Exercise goal
Word for word, transcribe the material below from its first line to the line with "Some port =>", both included.

Records supplied
Record ProviderFrame : Type := mkProvider {
  pf_ArmDigest : bytes;
  pf_ProbeID : bytes;
  pf_ProviderID : bytes;
  pf_Activation : bytes;
  pf_Endpoint : string;
  pf_ExpiryOpaque : bytes;
  pf_Challenge : bytes;
  pf_Signature : bytes
}.

Record ProbeACK : Type := mkACK { ak_ArmDigest : bytes; ak_ChallengeHash : bytes; ak_Signature : bytes }.

Record ProbeReceipt : Type := mkReceipt {
  rc_ArmDigest : bytes; rc_ChallengeHash : bytes; rc_ProviderID : bytes; rc_Signature : bytes
}.

Definition arm_Canonical (arm : ProbeArm) : bytes :=
  bytes_of ProbeMagicArm ++ pa_ProbeID arm ++ pa_ProviderID arm ++ pa_ProviderPublicKey arm
  ++ pa_ExpectedSourceIP arm ++ pa_Activation arm
  ++ [u8 (slen (pa_Endpoint arm))] ++ bytes_of (pa_Endpoint arm)
  ++ be_put 8 (pa_TTLMS arm) ++ pa_ExpiryOpaque arm.

Definition armed_SigningBytes (a : ProbeArmed) : bytes := bytes_of ProbeMagicArmed ++ pd_ArmDigest a.

Definition provider_Canonical (f : ProviderFrame) : bytes :=
  bytes_of ProbeMagicWAN ++ pf_ArmDigest f ++ pf_ProbeID f ++ pf_ProviderID f ++ pf_Activation f
  ++ [u8 (slen (pf_Endpoint f))] ++ bytes_of (pf_Endpoint f)
  ++ pf_ExpiryOpaque f ++ pf_Challenge f.

Definition provider_SigningBytes (f : ProviderFrame) : bytes := provider_Canonical f.

Definition ack_SigningBytes (a : ProbeACK) : bytes :=
  bytes_of ProbeMagicACK ++ ak_ArmDigest a ++ ak_ChallengeHash a.

Definition receipt_SigningBytes (r : ProbeReceipt) : bytes :=
  bytes_of ProbeMagicReceipt ++ rc_ArmDigest r ++ rc_ChallengeHash r ++ rc_ProviderID r.

Definition ValidateProbeEndpoint (endpoint : string) : result ProbeError unit :=
  fail_if String.eqb endpoint "" || (ProbeEndpointMax <? slen endpoint) with ErrProbeEndpoint ;;
  match SplitHostPort (bytes_of endpoint) with
  | None | Some ([], _) => Err ErrProbeEndpoint
  | Some (host, portText) =>
      match ParseAddr4 host with
      | None => Err ErrProbeEndpoint
      | Some ip =>
          fail_if negb (IsGlobalEndpoint (Addr4 ip)) with ErrProbeEndpoint ;;
          match Atoi portText with
          | None => Err ErrProbeEndpoint
          | Some port =>
              fail_if (port <=? 0) || (65535 <? port) with ErrProbeEndpoint ;;
              Ok tt
          end
      end
  end.

Definition zero16 : bytes := repeat Byte.x00 16.

Definition arm_Validate (arm : ProbeArm) : result ProbeError unit :=
  fail_if bytes_eqb (pa_ProviderID arm) zero16 || bytes_eqb (pa_ProbeID arm) zero16
    with ErrProbeMalformed ;;
  fail_if (pa_TTLMS arm =? 0) || (ProbeTTLMax / Millisecond <? pa_TTLMS arm) with ErrProbeMalformed ;;
  fail_if (slen (pa_Endpoint arm) =? 0) || (ProbeEndpointMax <? slen (pa_Endpoint arm))
    with ErrProbeMalformed ;;
  ValidateProbeEndpoint (pa_Endpoint arm).

Definition has_magic (raw : bytes) (magic : string) : bool := bytes_eqb (take 4 raw) (bytes_of magic).

Definition ParseProbeArm (raw : bytes) : result ProbeError ProbeArm :=
  let fixed := 89%nat in
  fail_if (zlen raw <? Z.of_nat fixed) || (probeFrameMax <? zlen raw) || negb (has_magic raw ProbeMagicArm)
    with ErrProbeMalformed ;;
  let endpointLen := Z.to_nat (be_get (slice raw (fixed - 1) fixed)) in
  fail_if bool_decide (endpointLen = 0%nat)
          || negb (bool_decide (length raw = fixed + endpointLen + 8 + ProbeOpaqueLen)%nat)
    with ErrProbeMalformed ;;
  let arm := mkArm (slice raw 4 20) (slice raw 20 36) (slice raw 36 68) (slice raw 68 72) (slice raw 72 88)
               (string_of (slice raw fixed (fixed + endpointLen)))
               (be_get (slice raw (fixed + endpointLen) (fixed + endpointLen + 8)))
               (drop (fixed + endpointLen + 8) raw) in
  let* _ := arm_Validate arm in
  Ok arm.

Definition ParseProviderFrame (raw : bytes) : result ProbeError ProviderFrame :=
  let fixed := 85%nat in
  fail_if (zlen raw <? Z.of_nat fixed) || (probeFrameMax <? zlen raw) || negb (has_magic raw ProbeMagicWAN)
    with ErrProbeMalformed ;;
  let endpointLen := Z.to_nat (be_get (slice raw (fixed - 1) fixed)) in
  fail_if bool_decide (endpointLen = 0%nat)
          || negb (bool_decide (length raw = fixed + endpointLen + (ProbeOpaqueLen + ProbeNonceLen + 64))%nat)
    with ErrProbeMalformed ;;
  let endpoint := string_of (slice raw fixed (fixed + endpointLen)) in
  let* _ := ValidateProbeEndpoint endpoint in
  let trailerStart := (fixed + endpointLen)%nat in
  Ok (mkProvider (slice raw 4 36) (slice raw 36 52) (slice raw 52 68) (slice raw 68 84) endpoint
        (slice raw trailerStart (trailerStart + 16)) (slice raw (trailerStart + 16) (trailerStart + 16 + 32))
        (drop (trailerStart + 16 + 32) raw)).

Section ProbeCrypto.
Context `{Crypto}.

Definition arm_Digest (arm : ProbeArm) : bytes := sha256 (arm_Canonical arm).
Definition arm_ProviderKey (arm : ProbeArm) : bytes := pa_ProviderPublicKey arm.
Definition provider_ChallengeHash (f : ProviderFrame) : bytes := sha256 (pf_Challenge f).

Definition ParseProbeArmed (raw nodePub wantDigest : bytes) : result ProbeError ProbeArmed :=
  let fixed := 36%nat in
  fail_if negb (bool_decide (length raw = fixed + 64)%nat) || negb (has_magic raw ProbeMagicArmed)
    with ErrProbeMalformed ;;
  let a := mkArmed (slice raw 4 fixed) (drop fixed raw) in
  fail_if negb (bytes_eqb (pd_ArmDigest a) wantDigest) with ErrProbeMalformed ;;
  fail_if negb (Verify nodePub (armed_SigningBytes a) (pd_Signature a)) with ErrProbeSignature ;;
  Ok a.

Definition ParseProbeACK (raw nodePub : bytes) : result ProbeError ProbeACK :=
  let fixed := 68%nat in
  fail_if negb (bool_decide (length raw = fixed + 64)%nat) || negb (has_magic raw ProbeMagicACK)
    with ErrProbeMalformed ;;
  let a := mkACK (slice raw 4 36) (slice raw 36 fixed) (drop fixed raw) in
  fail_if negb (Verify nodePub (ack_SigningBytes a) (ak_Signature a)) with ErrProbeSignature ;;
  Ok a.

Definition ParseProbeReceipt (raw nodePub : bytes) : result ProbeError ProbeReceipt :=
  let fixed := 84%nat in
  fail_if negb (bool_decide (length raw = fixed + 64)%nat) || negb (has_magic raw ProbeMagicReceipt)
    with ErrProbeMalformed ;;
  let r := mkReceipt (slice raw 4 36) (slice raw 36 68) (slice raw 68 fixed) (drop fixed raw) in
  fail_if negb (Verify nodePub (receipt_SigningBytes r) (rc_Signature r)) with ErrProbeSignature ;;
  Ok r.

(** [ActivationID] of probe_adapter.go. *)
Definition activation_preimage (forwardID : string) (specRevision : Z) : bytes :=
  bytes_of "antinat-activation-v1" ++ [Byte.x00] ++ bytes_of forwardID ++ [Byte.x00] ++ be_put 8 specRevision.

Definition ActivationID (forwardID : string) (specRevision : Z) : bytes :=
  take 16 (sha256 (activation_preimage forwardID specRevision)).

(** ** The agent *)

Record armedProbeState : Type := mkArmedState {
  as_arm : ProbeArm;
  as_digest : bytes;
  as_deadline : Z;
  as_used : bool
}.

Record ProbeAgent : Type := mkAgent {
  ag_nodeKey : bytes;
  ag_ops : gmap bytes armedProbeState;
  ag_replay : gmap bytes Z
}.

Definition NewProbeAgent (nodeKey : bytes) : ProbeAgent := mkAgent nodeKey ∅ ∅.

Definition sweep (s : ProbeAgent) (now : Z) : ProbeAgent :=
  mkAgent (ag_nodeKey s)
    (filter (λ kv, ¬ as_deadline kv.2 < now) (ag_ops s))
    (filter (λ kv, now < kv.2) (ag_replay s)).

Definition signArmed (s : ProbeAgent) (digest : bytes) : ProbeArmed :=
  match Sign (ag_nodeKey s) (armed_SigningBytes (mkArmed digest [])) with
  | Ok sig => mkArmed digest sig
  | Err _ => mkArmed digest []
  end.

(** What happens after the replay lookup found no live entry. *)
Definition arm_unreplayed (s : ProbeAgent) (arm : ProbeArm) (now : Z) : ProbeAgent * result ProbeError ProbeArmed :=
  let digest := arm_Digest arm in
  match ag_ops s !! pa_ProbeID arm with
  | Some old =>
      if negb (bytes_eqb (as_digest old) digest) then (s, Err ErrProbeIDConflict)
      else (s, Ok (signArmed s digest))
  | None =>
      if bool_decide (ProbeOpMax ≤ size (ag_ops s))%nat then (s, Err ErrProbeStateFull)
      else (mkAgent (ag_nodeKey s)
              (<[pa_ProbeID arm := mkArmedState arm digest (now + pa_TTLMS arm * Millisecond) false]> (ag_ops s))
              (ag_replay s),
            Ok (signArmed s digest))
  end.

Definition ArmProbe (s0 : ProbeAgent) (arm : ProbeArm) (now : Z) : ProbeAgent * result ProbeError ProbeArmed :=
  match arm_Validate arm with
  | Err e => (s0, Err e)
  | Ok _ =>
      let s := sweep s0 now in
      match ag_replay s !! pa_ProbeID arm with
      | Some expire =>
          if now <? expire then
            match ag_ops s !! pa_ProbeID arm with
            | Some old => if bytes_eqb (as_digest old) (arm_Digest arm) then (s, Err ErrProbeReplay)
                          else (s, Err ErrProbeIDConflict)
            | None => (s, Err ErrProbeIDConflict)
            end
          else arm_unreplayed (mkAgent (ag_nodeKey s) (ag_ops s) (delete (pa_ProbeID arm) (ag_replay s))) arm now
      | None => arm_unreplayed s arm now
      end
  end.

(** The frame's bindings to the armed operation. *)
Definition frame_bound (op : armedProbeState) (frame : ProviderFrame) (sourceIP : bytes) : bool :=
  bytes_eqb sourceIP (pa_ExpectedSourceIP (as_arm op)) &&
  bytes_eqb (pf_ArmDigest frame) (as_digest op) &&
  bytes_eqb (pf_ProviderID frame) (pa_ProviderID (as_arm op)) &&
  bytes_eqb (pf_Activation frame) (pa_Activation (as_arm op)) &&
  String.eqb (pf_Endpoint frame) (pa_Endpoint (as_arm op)) &&
  bytes_eqb (pf_ExpiryOpaque frame) (pa_ExpiryOpaque (as_arm op)) &&
  Verify (arm_ProviderKey (as_arm op)) (provider_SigningBytes frame) (pf_Signature frame).

Definition HandleProbeIngress (s : ProbeAgent) (frame : ProviderFrame) (sourceIP : bytes) (now : Z)
    : ProbeAgent * bool :=
  match ag_ops s !! pf_ProbeID frame with
  | None => (s, false)
  | Some op =>
      if as_used op || (as_deadline op <? now) then (s, false)
      else if negb (frame_bound op frame sourceIP) then (s, false)
      else (mkAgent (ag_nodeKey s)
              (<[pf_ProbeID frame := mkArmedState (as_arm op) (as_digest op) (as_deadline op) true]> (ag_ops s))
              (<[pf_ProbeID frame := now + ProbeReplayWindow]> (ag_replay s)),
            true)
  end.

Definition VerifyProbeJoin (arm : ProbeArm) (frame : ProviderFrame) (ack : ProbeACK) (receipt : ProbeReceipt)
    (nodePub : bytes) : bool :=
  if negb (is_ok (arm_Validate arm)) then false
  else
    let digest := arm_Digest arm in
    if negb (bytes_eqb (pf_ArmDigest frame) digest) || negb (bytes_eqb (ak_ArmDigest ack) digest)
       || negb (bytes_eqb (rc_ArmDigest receipt) digest) then false
    else if negb (bytes_eqb (pf_ProbeID frame) (pa_ProbeID arm))
       || negb (bytes_eqb (pf_ProviderID frame) (pa_ProviderID arm))
       || negb (bytes_eqb (pf_Activation frame) (pa_Activation arm))
       || negb (String.eqb (pf_Endpoint frame) (pa_Endpoint arm))
       || negb (bytes_eqb (pf_ExpiryOpaque frame) (pa_ExpiryOpaque arm)) then false
    else if negb (bytes_eqb (rc_ProviderID receipt) (pa_ProviderID arm)) then false
    else if negb (Verify (arm_ProviderKey arm) (provider_SigningBytes frame) (pf_Signature frame)) then false
    else
      let ch := provider_ChallengeHash frame in
      if negb (bytes_eqb (ak_ChallengeHash ack) ch) || negb (bytes_eqb (rc_ChallengeHash receipt) ch) then false
      else if negb (Verify nodePub (ack_SigningBytes ack) (ak_Signature ack))
           || negb (Verify nodePub (receipt_SigningBytes receipt) (rc_Signature receipt)) then false
      else true.

End ProbeCrypto.

(** ** Lemmas: frame codecs *)

Record arm_typed (a : ProbeArm) : Prop := {
  at_id : length (pa_ProbeID a) = 16%nat;
  at_provider : length (pa_ProviderID a) = 16%nat;
  at_key : length (pa_ProviderPublicKey a) = 32%nat;
  at_ip : length (pa_ExpectedSourceIP a) = 4%nat;
  at_act : length (pa_Activation a) = 16%nat;
  at_opaque : length (pa_ExpiryOpaque a) = 16%nat;
  at_ttl : in_u64 (pa_TTLMS a)
}.

Record provider_typed (f : ProviderFrame) : Prop := {
  pt_digest : length (pf_ArmDigest f) = 32%nat;
  pt_id : length (pf_ProbeID f) = 16%nat;
  pt_provider : length (pf_ProviderID f) = 16%nat;
  pt_act : length (pf_Activation f) = 16%nat;
  pt_opaque : length (pf_ExpiryOpaque f) = 16%nat;
  pt_challenge : length (pf_Challenge f) = 32%nat;
  pt_sig : length (pf_Signature f) = 64%nat
}.

(** Cutting a frame into consecutive sections at increasing offsets. *)
Fixpoint cut (raw : bytes) (from : nat) (offsets : list nat) : list bytes :=
  match offsets with
  | [] => [drop from raw]
  | o :: offsets' => slice raw from o :: cut raw o offsets'
  end.

Fixpoint ascending (from : nat) (offsets : list nat) : Prop :=
  match offsets with [] => True | o :: offsets' => (from ≤ o)%nat ∧ ascending o offsets' end.

Lemma cut_concat (raw : bytes) (offsets : list nat) (from : nat) :
  ascending from offsets → concat (cut raw from offsets) = drop from raw.
Proof.
  revert from; induction offsets as [|o os IH]; intros from Ha; cbn [cut concat].
  { apply app_nil_r. }
  destruct Ha as [Hle Ha]. rewrite IH by done. by rewrite <- slice_drop.
Qed.

(** Reading the sections of a concatenation back. *)
Fixpoint ends (from : nat) (parts : list bytes) : list nat :=
  match parts with
  | [] | [_] => []
  | p :: parts' => (from + length p)%nat :: ends (from + length p) parts'
  end.

Lemma cut_ends (pre : bytes) (parts : list bytes) : parts ≠ [] →
  cut (pre ++ concat parts) (length pre) (ends (length pre) parts) = parts.
Proof.
  revert pre; induction parts as [|p parts IH]; intros pre Hne; [done|].
  destruct parts as [|q parts]; cbn [ends cut].
  { cbn. rewrite app_nil_r, drop_exact by done. done. }
  cbn [concat]. rewrite slice_mid by lia. f_equal.
  specialize (IH (pre ++ p) ltac:(done)). rewrite length_app, <- app_assoc in IH. exact IH.
Qed.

Answer for this exercise
Record ProviderFrame : Type := mkProvider {
  pf_ArmDigest : bytes;
  pf_ProbeID : bytes;
  pf_ProviderID : bytes;
  pf_Activation : bytes;
  pf_Endpoint : string;
  pf_ExpiryOpaque : bytes;
  pf_Challenge : bytes;
  pf_Signature : bytes
}.

Record ProbeACK : Type := mkACK { ak_ArmDigest : bytes; ak_ChallengeHash : bytes; ak_Signature : bytes }.

Record ProbeReceipt : Type := mkReceipt {
  rc_ArmDigest : bytes; rc_ChallengeHash : bytes; rc_ProviderID : bytes; rc_Signature : bytes
}.

Definition arm_Canonical (arm : ProbeArm) : bytes :=
  bytes_of ProbeMagicArm ++ pa_ProbeID arm ++ pa_ProviderID arm ++ pa_ProviderPublicKey arm
  ++ pa_ExpectedSourceIP arm ++ pa_Activation arm
  ++ [u8 (slen (pa_Endpoint arm))] ++ bytes_of (pa_Endpoint arm)
  ++ be_put 8 (pa_TTLMS arm) ++ pa_ExpiryOpaque arm.

Definition armed_SigningBytes (a : ProbeArmed) : bytes := bytes_of ProbeMagicArmed ++ pd_ArmDigest a.

Definition provider_Canonical (f : ProviderFrame) : bytes :=
  bytes_of ProbeMagicWAN ++ pf_ArmDigest f ++ pf_ProbeID f ++ pf_ProviderID f ++ pf_Activation f
  ++ [u8 (slen (pf_Endpoint f))] ++ bytes_of (pf_Endpoint f)
  ++ pf_ExpiryOpaque f ++ pf_Challenge f.

Definition provider_SigningBytes (f : ProviderFrame) : bytes := provider_Canonical f.

Definition ack_SigningBytes (a : ProbeACK) : bytes :=
  bytes_of ProbeMagicACK ++ ak_ArmDigest a ++ ak_ChallengeHash a.

Definition receipt_SigningBytes (r : ProbeReceipt) : bytes :=
  bytes_of ProbeMagicReceipt ++ rc_ArmDigest r ++ rc_ChallengeHash r ++ rc_ProviderID r.

Definition ValidateProbeEndpoint (endpoint : string) : result ProbeError unit :=
  fail_if String.eqb endpoint "" || (ProbeEndpointMax <? slen endpoint) with ErrProbeEndpoint ;;
  match SplitHostPort (bytes_of endpoint) with
  | None | Some ([], _) => Err ErrProbeEndpoint
  | Some (host, portText) =>
      match ParseAddr4 host with
      | None => Err ErrProbeEndpoint
      | Some ip =>
          fail_if negb (IsGlobalEndpoint (Addr4 ip)) with ErrProbeEndpoint ;;
          match Atoi portText with
          | None => Err ErrProbeEndpoint
          | Some port =>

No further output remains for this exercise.